WHAT YOU WILL DO ▸
Each line from the one holding "(assert_eq remaining 10);" through the final line of the data below is to be given again exactly, and no other line is to appear.

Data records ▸
++++++++++++++++++++

Fixpoint poll_branches (brs : list select_branch) (x : TestMux) : TestMux * task_state :=
  match brs with
  | [] => (x, Looping)
  | br :: brs' =>
      match poll_branch br x with
      | (x, None) => poll_branches brs' x
      | (x, Some Panicked) => (x, Ended Panicked)
      | (x, Some r) => finish r (after_select polls task_fuel br [] x)
      end
  end.

(** The task polled once; winding down it can only be left waiting for what the
    peer still sends. *)
Definition task_poll (keepalive : bool) (x : TestMux) (t : task_state) : TestMux * task_state :=
  match t with
  | Looping => poll_branches [DroppedPortsBranch; FrameRecvBranch (ticks keepalive); WsNextBranch] x
  | WindingDown r => finish r ((_ ← drain_source polls task_fuel; drain_flows) x)
  | Ended _ => (x, t)
  end.

Definition side_poll (s : Side) : Side :=
  match s with
  | Bare _ => s
  | Running x ka t => let '(x, t) := task_poll ka x t in Running x ka t
  end.

Definition side_ws (s : Side) : MockWebSocketStream :=
  match s with Bare ws => ws | Running x _ _ => mx_ws x end.

Definition set_side_ws (s : Side) (ws : MockWebSocketStream) : Side :=
  match s with Bare _ => Bare ws | Running x ka t => Running (set_ws x ws) ka t end.

(** The channels are shared: what the first side did to them the second sees. *)
Definition share (from to : Side) : Side :=
  set_side_ws to (MkMock (mock_tx (side_ws to)) (mock_in (side_ws from)) (mock_out (side_ws from))).

(** [Multiplexor::new], which spawns its task. *)
Definition multiplexor_new (ws : MockWebSocketStream) (options : Options) : res unit Side :=
  x ← mux_new ws (Some options);
  Ok (Running x (match opt_keepalive_interval options with Some _ => true | None => false end) Looping).

(** ** The tasks of a test *)

Inductive Who := Client | Server.

(** Both sides, how many spawned tasks have ended, the identifier the generator
    draws next, and the one-shot channel of one test. *)
Record World := MkWorld {
  wd_client : Side;
  wd_server : Side;
  wd_joined : nat;
  wd_draw : Z;
  wd_told : option (Z * Z);
}.

Definition side (who : Who) (w : World) : Side :=
  match who with Client => wd_client w | Server => wd_server w end.

(** One side after an operation, and the other with the channels they share. *)
Definition set_side (who : Who) (s : Side) (w : World) : World :=
  match who with
  | Client => MkWorld s (share s (wd_server w)) (wd_joined w) (wd_draw w) (wd_told w)
  | Server => MkWorld (share s (wd_client w)) s (wd_joined w) (wd_draw w) (wd_told w)
  end.

(** What an asynchronous function is to its executor: finished, failed (a panic
    or a failed assertion), at an [await] whose future has a state of its own,
    or about to spawn another. *)
Inductive job :=
| Finished
| Failed
| Await (L X : Type) (l : L) (poll : L -> World -> World * (L * poll (res unit X))) (k : X -> job)
| Spawn (spawned k : job).

Definition code (A : Type) : Type := (A -> job) -> job.

#[export] Instance code_ret : MRet code := fun _ a k => k a.
#[export] Instance code_bind : MBind code := fun _ _ f m k => m (fun a => f a k).

Definition await {L X} (l : L) (poll : L -> World -> World * (L * poll (res unit X))) : code X :=
  fun k => Await L X l poll k.

Definition spawn (c : code unit) : code unit := fun k => Spawn (c (fun _ => Finished)) (k tt).

(** Something that never waits. *)
Definition effect {X} (f : World -> World * res unit X) : code X :=
  await tt (fun l w => let '(w, r) := f w in (w, (l, Ready r))).

Definition check {X} (r : res unit X) : code X := effect (fun w => (w, r)).

(** [while let Some(r) = jobs.join_next().await], or one [task.await], with
    [unwrap]: a task that failed ends the test anyway. *)
Definition join (n : nat) : code unit :=
  await tt (fun l w => (w, (l, if (n <=? wd_joined w)%nat then Ready (Ok tt) else Pending))).

(** ** The executor *)

Definition poll_job (j : job) (w : World) : World * (job * list job) :=
  match j with
  | Await L X l poll k =>
      match poll l w with
      | (w, (l, Pending)) => (w, (Await L X l poll k, []))
      | (w, (_, Ready (Ok a))) => (w, (k a, []))
      | (w, (_, Ready _)) => (w, (Failed, []))
      end
  | Spawn j k => (w, (k, [j]))
  | _ => (w, (j, []))
  end.

(** Every task polled once: those that are left, the new ones last; [None] when
    one failed. *)
Fixpoint poll_jobs (jobs : list job) (w : World) : World * option (list job * list job) :=
  match jobs with
  | [] => (w, Some ([], []))
  | j :: rest =>
      let '(w, (j, new)) := poll_job j w in
      match j with
      | Failed => (w, None)
      | _ =>
          let ended := match j with Finished => true | _ => false end in
          let w := if ended then MkWorld (wd_client w) (wd_server w) (S (wd_joined w)) (wd_draw w) (wd_told w) else w in
          match poll_jobs rest w with
          | (w, Some (kept, new')) => (w, Some (if ended then kept else j :: kept, new ++ new'))
          | other => other
          end
      end
  end.

Definition tasks_poll (w : World) : World :=
  let w := set_side Client (side_poll (wd_client w)) w in
  set_side Server (side_poll (wd_server w)) w.

(** Rounds until every task has ended; the tasks of the multiplexors get their
    turn every [period] rounds.  A test that hangs fails. *)
Fixpoint execute (fuel period countdown : nat) (jobs : list job) (w : World) : test :=
  match jobs, fuel with
  | [], _ => Ok tt
  | _, O => Panic
  | _, S fuel =>
      match poll_jobs jobs w with
      | (_, None) => Panic
      | (w, Some (kept, new)) =>
          match countdown with
          | O => execute fuel period period (kept ++ new) (tasks_poll w)
          | S countdown => execute fuel period countdown (kept ++ new) w
          end
      end
  end.

(** A test from its two sides; the halves of the pair are given to them. *)
Definition run_test (fuel period : nat) (client server : MockWebSocketStream -> res unit Side) (main : code unit) : test :=
  let '(client_ws, server_ws) := get_pair in
  client ← client client_ws;
  server ← server server_ws;
  execute fuel period period [main (fun _ => Finished)] (MkWorld client server 0 1 None).

(** ** The calls of the tests *)

(** The monad of the multiplexor at this instance. *)
Abbreviation TestM := (@M chan_state shot_state bool MockWebSocketStream).

Definition run_mux {A} (who : Who) (m : TestM A) (w : World) : World * outcome A :=
  match side who w with
  | Running x ka t => let '(x, r) := m x in (set_side who (Running x ka t) w, r)
  | Bare _ => (w, Panicked)
  end.

(** A call on a multiplexor, awaited. *)
Definition call {A} (who : Who) (m : TestM A) : code (res Error A) :=
  await tt (fun l w =>
    let '(w, r) := run_mux who m w in
    (w, (l, match r with
            | Ret a => Ready (Ok (Ok a))
            | Fail e => Ready (Ok (Err e))
            | Panicked => Ready Panic
            | Parked _ => Pending
            end))).

(** [unwrap] and [unwrap_err] of what a call returned. *)
Definition unwrap_await {E A} (c : code (res E A)) : code A := r ← c; check (unwrap r).
Definition unwrap_err_await {E A} (c : code (res E A)) : code E := r ← c; check (unwrap_err r).

(** The draws of the generator: one after the other, so that two are never the
    same. *)
Definition draws : code (list Z) :=
  effect (fun w => (MkWorld (wd_client w) (wd_server w) (wd_joined w) (wd_draw w + 1) (wd_told w), Ok [wd_draw w])).

Fixpoint new_stream_rounds (retries : nat) (who : Who) (host : bytes) (port : Z) : code (res Error MuxStream) :=
  match retries with
  | O => mret (Err FlowIdRejected)
  | S retries =>
      ids ← draws;
      shot ← call who (new_stream_attempt ids host port);
      match shot with
      | Ok shot =>
          stream ← call who (await_stream_shot retries shot);
          match stream with
          | Ok (Some s) => mret (Ok s)
          | Ok None => new_stream_rounds retries who host port
          | Err e => mret (Err e)
          | Panic => mret Panic
          end
      | Err e => mret (Err e)
      | Panic => mret Panic
      end
  end.

(** [mux.new_stream_channel(host, port).await]: the rounds of
    [Mux.new_stream_loop], with the rest of the world where that has
    [meanwhile]. *)
Definition open_stream (who : Who) (host : bytes) (port : Z) : code (res Error MuxStream) :=
  retries ← call who (x ← get; mret (mx_max_flow_id_retries x));
  match retries with
  | Ok retries => new_stream_rounds retries who host port
  | Err e => mret (Err e)
  | Panic => mret Panic
  end.

(** [mux.request_bind(host, port, bind_type).await]. *)
Definition bind_request (who : Who) (host : bytes) (port : Z) (t : BindType) : code (res Error bool) :=
  ids ← draws;
  shot ← call who (request_bind_attempt ids host port t);
  match shot with
  | Ok shot => call who (await_bind_shot shot)
  | Err e => mret (Err e)
  | Panic => mret Panic
  end.

(** A poll function of a stream, awaited; the stream with what it answered. *)
Definition on_stream_await {A} (who : Who) (s : MuxStream)
    (f : Ctx chan_state bool -> Ctx chan_state bool * poll (res IoErrorKind A)) : code (MuxStream * res IoErrorKind A) :=
  await s (fun s w =>
    match run_mux who (on_stream s f) w with
    | (w, Ret (Some (s, Ready Panic))) => (w, (s, Ready Panic))
    | (w, Ret (Some (s, Ready r))) => (w, (s, Ready (Ok (s, r))))
    | (w, Ret (Some (s, Pending))) => (w, (s, Pending))
    | (w, _) => (w, (s, Ready Panic))
    end).

(** [stream.read(&mut buf).await.unwrap()] with [n] octets of buffer. *)
Definition stream_read (who : Who) (s : MuxStream) (n : Z) : code (MuxStream * bytes) :=
  '(s, r) ← on_stream_await who s (poll_read n); got ← check (unwrap r); mret (s, got).

(** [AsyncReadExt::read_exact] with [unwrap]: end of file before the buffer is
    full is an error. *)
Fixpoint stream_read_exact (fuel : nat) (who : Who) (s : MuxStream) (n : nat) : code (MuxStream * bytes) :=
  match n, fuel with
  | O, _ => mret (s, [])
  | _, O => check Panic
  | _, S fuel =>
      '(s, got) ← stream_read who s (Z.of_nat n);
      match got with
      | [] => check Panic
      | _ =>
          '(s, rest) ← stream_read_exact fuel who s (n - length got);
          mret (s, got ++ rest)
      end
  end.

(** [AsyncWriteExt::write_all]. *)
Fixpoint write_all_loop (fuel : nat) (who : Who) (s : MuxStream) (bs : bytes) : code (MuxStream * res IoErrorKind unit) :=
  match bs, fuel with
  | [], _ => mret (s, Ok tt)
  | _, O => check Panic
  | _, S fuel =>
      '(s, r) ← on_stream_await who s (poll_write [] bs);
      match r with
      | Ok n => write_all_loop fuel who s (drop (Z.to_nat n) bs)
      | Err e => mret (s, Err e)
      | Panic => check Panic
      end
  end.
(** The roles of the tasks exchanged, and the whole written at once. *)
Definition connected_stream_passes_data_with_keepalive (size : nat) : code unit :=
  let input_bytes := random_bytes size 42 in
  _ ← spawn (conn ← connect Client;
             '(conn, output_bytes) ← read_all Client conn (length input_bytes) 2048;
             _ ← check (assert_eq input_bytes output_bytes);
             _ ← drop_conn Client conn;
             drop_multiplexor Client);
  conn ← accept Server;
  conn ← stream_write Server conn input_bytes;
  conn ← stream_shutdown Server conn;
  _ ← join 1;
  _ ← drop_conn Server conn;
  drop_multiplexor Server.

Definition test_shutdown_has_effect : code unit :=
  _ ← spawn (conn ← accept Server;
             conn ← stream_shutdown Server conn;
             '(conn, r) ← stream_write_all Server conn (str "hello");
             _ ← check (unwrap_err r);
             _ ← drop_conn Server conn;
             drop_multiplexor Server);
  conn ← connect Client;
  conn ← stream_shutdown Client conn;
  '(conn, r) ← stream_write_all Client conn (str "hello");
  _ ← check (unwrap_err r);
  _ ← join 1;
  _ ← drop_conn Client conn;
  drop_multiplexor Client.

Fixpoint serve_job (writes : nat) (payload : bytes) (stream : MuxStream) : code unit :=
  match writes with
  | O => stream ← stream_shutdown Server stream; drop_conn Server stream
  | S writes =>
      stream ← stream_write Server stream payload;
      '(stream, _) ← stream_read_exact (length payload) Server stream (length payload);
      serve_job writes payload stream
  end.

Fixpoint echo_job (writes len : nat) (stream : MuxStream) : code unit :=
  match writes with
  | O => stream ← stream_shutdown Client stream; drop_conn Client stream
  | S writes =>
      '(stream, buf) ← stream_read_exact len Client stream len;
      stream ← stream_write Client stream buf;
      echo_job writes len stream
  end.

(** The jobs of the server and of the client are counted together: [join] waits
    for all that were spawned. *)
Fixpoint repeat_spawn (n : nat) (get : code MuxStream) (body : MuxStream -> code unit) : code unit :=
  match n with
  | O => mret tt
  | S n => stream ← get; _ ← spawn (body stream); repeat_spawn n get body
  end.

Definition test_contention (concurrent writes size : nat) : code unit :=
  let payload := random_bytes size 7 in
  _ ← spawn (repeat_spawn concurrent (accept Server) (serve_job writes payload));
  _ ← repeat_spawn concurrent (connect Client) (echo_job writes size);
  join (1 + concurrent + concurrent).

(** What [test_with_tcpsocket] does after the connection: the client half-closes
    and reads exactly, while the server writes. *)
Fixpoint read_pieces (fuel : nat) (stream : MuxStream) (piece : nat) (expected : bytes) : code MuxStream :=
  match expected, fuel with
  | [], _ => mret stream
  | _, O => check Panic
  | _, S fuel =>
      '(stream, buf) ← stream_read_exact piece Client stream piece;
      _ ← check (assert_eq (take piece expected) buf);
      read_pieces fuel stream piece (drop piece expected)
  end.

Definition half_closed_stream (piece iterations : nat) : code unit :=
  let all_payload := random_bytes (piece * iterations) 3 in
  _ ← spawn (stream ← accept Server;
             stream ← write_chunks iterations Server stream piece all_payload;
             stream ← stream_shutdown Server stream;
             _ ← drop_conn Server stream;
             drop_multiplexor Server);
  stream ← connect Client;
  stream ← stream_shutdown Client stream;
  stream ← read_pieces iterations stream piece all_payload;
  _ ← drop_conn Client stream;
  drop_multiplexor Client.

(** The server drops its stream without a shutdown. *)
Definition test_early_eof_detected_inner (size : nat) : code unit :=
  let input_bytes := random_bytes size 11 in
  _ ← spawn (conn ← accept Server;
             conn ← stream_write Server conn input_bytes;
             _ ← drop_conn Server conn;
             drop_multiplexor Server);
  conn ← connect Client;
  '(conn, output_bytes) ← read_all Client conn (length input_bytes + 2) 2048;
  _ ← check (assert_eq input_bytes output_bytes);
  _ ← join 1;
  _ ← drop_conn Client conn;
  drop_multiplexor Client.

(** The client side of the protocol by hand. *)
Definition test_close_port_behaviour : code unit :=
  _ ← spawn (conn1 ← connect Server;
             conn1 ← stream_shutdown Server conn1;
             _ ← drop_conn Server conn1;
             conn2 ← accept Server;
             _ ← drop_conn Server conn2;
             drop_multiplexor Server);
  frame ← next_frame Client;
  let flow_id := frame_id frame in
  _ ← check (match frame_payload frame with Connect _ => Ok tt | _ => Panic end);
  _ ← send_frame_by_hand Client (new_acknowledge flow_id 10);
  frame ← next_frame Client;
  _ ← check (match frame_payload frame with Finish => Ok tt | _ => Panic end);
  _ ← check (assert_eq flow_id (frame_id frame));
  _ ← send_frame_by_hand Client (new_connect [] 0 41352 20);
  frame ← next_frame Client;
  _ ← check (match frame_payload frame with Acknowledge _ => Ok tt | _ => Panic end);
  _ ← check (assert_eq (frame_id frame) 41352);
  frame ← next_frame Client;
  _ ← check (match frame_payload frame with Reset => Ok tt | _ => Panic end);
  _ ← check (assert_eq (frame_id frame) 41352);
  _ ← join 1;
  drop_ws Client.

Definition test_several_channels : code unit :=
  _ ← spawn (conn1 ← accept Server;
             conn2 ← accept Server;
             conn3 ← accept Server;
             '(conn3, got) ← stream_read Server conn3 32;
             _ ← check (assert_eq got (str "!"));
             '(conn2, got) ← stream_read Server conn2 32;
             _ ← check (assert_eq got (str "world"));
             '(conn1, got) ← stream_read Server conn1 32;
             _ ← check (assert_eq got (str "hello"));
             _ ← drop_conn Server conn3;
             _ ← drop_conn Server conn2;
             _ ← drop_conn Server conn1;
             drop_multiplexor Server);
  conn1 ← connect Client;
  conn2 ← connect Client;
  conn3 ← connect Client;
  conn1 ← stream_write Client conn1 (str "hello");
  conn1 ← stream_shutdown Client conn1;
  conn2 ← stream_write Client conn2 (str "world");
  conn2 ← stream_shutdown Client conn2;
  conn3 ← stream_write Client conn3 (str "!");
  conn3 ← stream_shutdown Client conn3;
  _ ← join 1;
  _ ← drop_conn Client conn3;
  _ ← drop_conn Client conn2;
  _ ← drop_conn Client conn1;
  drop_multiplexor Client.

(** [while let Some(message) = server.next().await], with the answer to every
    [Connect]. *)
Fixpoint reject_connects (fuel : nat) : code unit :=
  match fuel with
  | O => check Panic
  | S fuel =>
      m ← ws_next Server;
      match m with
      | None => drop_ws Server
      | Some m =>
          message ← check (unwrap m);
          match message with
          | MsgBinary payload =>
              frame ← check (unwrap (frame_try_from payload));
              _ ← match frame_payload frame with
                  | Connect _ => send_frame_by_hand Server (new_reset (frame_id frame))
                  | _ => mret tt
                  end;
              reject_connects fuel
          | _ => reject_connects fuel
          end
      end
  end.

Definition test_flow_id_contention_will_give_up : code unit :=
  _ ← spawn (reject_connects 16);
  stream1 ← open_stream Client [] 0;
  e ← check (unwrap_err stream1);
  _ ← check (match e with FlowIdRejected => Ok tt | _ => Panic end);
  _ ← drop_multiplexor Client;
  join 1.

(** The next frame, answered if it is a [Connect]; its identifier. *)
Definition answer_connect (answer : Z -> Frame) : code Z :=
  frame ← next_frame Server;
  _ ← match frame_payload frame with
      | Connect _ => send_frame_by_hand Server (answer (frame_id frame))
      | _ => mret tt
      end;
  mret (frame_id frame).

Definition test_flow_id_contention_can_succeed : code unit :=
  _ ← spawn (id0 ← answer_connect new_reset;
             id1 ← answer_connect (fun id => new_acknowledge id 10);
             _ ← effect (fun w =>
                   (MkWorld (wd_client w) (wd_server w) (wd_joined w) (wd_draw w) (Some (id0, id1)), Ok tt));
             drop_ws Server);
  stream1 ← unwrap_await (open_stream Client [] 0);
  _ ← drop_multiplexor Client;
  '(_, server_flow_id2) ← await tt (fun l w =>
    (w, (l, match wd_told w with Some ids => Ready (Ok ids) | None => Pending end)));
  _ ← check (assert_eq (ms_flow_id stream1) server_flow_id2);
  '(stream1, remaining) ← on_stream_await Client stream1
    (fun c => (c, Ready (Ok (sh_psh_send_remaining (cx_shared c)))));
  remaining ← check (unwrap remaining);
  _ ← check (assert_eq remaining 10);
  _ ← join 1;
  drop_conn Client stream1.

++++++++++++++++++++

EXERCISE SOLUTION ▸
  _ ← check (assert_eq remaining 10);
  _ ← join 1;
  drop_conn Client stream1.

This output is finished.